Lemma scanned_json issues rows s r : scanned issues rows s -> is_http r = false ->
  scanned issues (rows ++ [r]) (scan_row s r).
Proof.
  intros [C1 C2 Ht Cf (more & Hi & Hm)] Hr. unfold scan_row. rewrite Hr. cbv zeta.
  assert (json_rows (rows ++ [r]) = json_rows rows ++ [r]) as Hj.
  { unfold json_rows. by rewrite filter_app, filter_cons_True by done. }
  assert (http_rows (rows ++ [r]) = http_rows rows) as Hh.
  { unfold http_rows. rewrite filter_app, filter_cons_False by by rewrite Hr. apply app_nil_r. }
  assert (filter (fun r => confirming r = true) (rows ++ [r]) =
    filter (fun r => confirming r = true) rows) as Hc.
  { rewrite filter_app, filter_cons_False; [apply app_nil_r|]. unfold confirming. by rewrite Hr. }
  assert (forall n (calls : gset _), (forall x, x ∈ calls <-> exists r, r ∈ json_rows rows /\ r_side r = n /\ x = call r) ->
    forall x, x ∈ (if r_side r =? n then {[ call r ]} ∪ calls else calls) <->
      exists r', r' ∈ json_rows rows ++ [r] /\ r_side r' = n /\ x = call r') as Hcalls.
  { intros n calls Hn x. setoid_rewrite elem_of_app. setoid_rewrite elem_of_cons.
    destruct (Z.eqb_spec (r_side r) n) as [E|E]; [rewrite elem_of_union, elem_of_singleton|]; rewrite Hn.
    - split.
      + intros [->|(r' & ? & ? & ?)]; [exists r|exists r']; set_solver.
      + intros (r' & [?|[->|Hx]] & ? & ->); [right; eauto|by left|]. by apply elem_of_nil in Hx.
    - split; [intros (r' & ? & ? & ?); exists r'; set_solver|].
      intros (r' & [?|[->|Hx]] & ? & ->); [eauto|done|]. by apply elem_of_nil in Hx. }
  destruct (mem_Z (r_side r) [1; 2]) eqn:Es.
  - cbn [negb]. constructor; cbn [s_calls1 s_calls2 s_http s_confirm s_issues s_fields];
      rewrite ?Hj, ?Hh, ?Hc; try done; try by apply Hcalls.
    destruct (fget (r_side r) (r_kind r) (s_fields s)) as [r0|] eqn:Hf.
    { exists (more ++ ["duplicate_field"]). split; [by rewrite Hi, app_assoc|]. by destruct more. }
    exists more. split; [done|]. intros Hnil. destruct (Hm Hnil) as (F & N & G). split_and!.
    + apply Forall_app. split; [done|]. apply Forall_singleton.
      unfold mem_Z in Es. cbn [existsb] in Es. lia.
    + rewrite map_app. cbn [map]. apply NoDup_app. split_and!; [done| |apply NoDup_singleton].
      intros x Hx ->%list_elem_of_singleton. apply list_elem_of_fmap in Hx as (r' & E' & Hr').
      enough (fget (r_side r) (r_kind r) (s_fields s) = Some r') by congruence.
      apply G. split; [done|]. by rewrite <- E'.
    + intros side kind r'. rewrite fget_fset, elem_of_app, list_elem_of_singleton.
      destruct ((side =? r_side r) && String.eqb kind (r_kind r)) eqn:E.
      * bool_prop. apply Z.eqb_eq in H. subst. split; [intros [= <-]; split; [by right|done]|].
        intros [[Hin| ->] Hs]; [|done]. exfalso.
        assert (fget (r_side r) (r_kind r) (s_fields s) = Some r') by by apply G. congruence.
      * rewrite G. split; [tauto|]. intros [[?| ->] Hs]; [tauto|]. exfalso.
        unfold slot in Hs. injection Hs as <- <-. by rewrite Z.eqb_refl, String.eqb_refl in E.
  - cbn [negb]. unfold mem_Z in Es. cbn [existsb] in Es.
    constructor; cbn [s_calls1 s_calls2 s_http s_confirm s_issues s_fields];
      rewrite ?Hj, ?Hh, ?Hc; try done.
    + intros x. rewrite <- (Hcalls 1 _ C1). by destruct (Z.eqb_spec (r_side r) 1); [lia|].
    + intros x. rewrite <- (Hcalls 2 _ C2). by destruct (Z.eqb_spec (r_side r) 2); [lia|].
    + exists (more ++ ["unknown_side"]). split; [by rewrite Hi, app_assoc|]. by destruct more.
Qed.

Task requirements: From the material above, copy every line that has the word "scanned" in it.

Solved problem:
Lemma scanned_json issues rows s r : scanned issues rows s -> is_http r = false ->
  scanned issues (rows ++ [r]) (scan_row s r).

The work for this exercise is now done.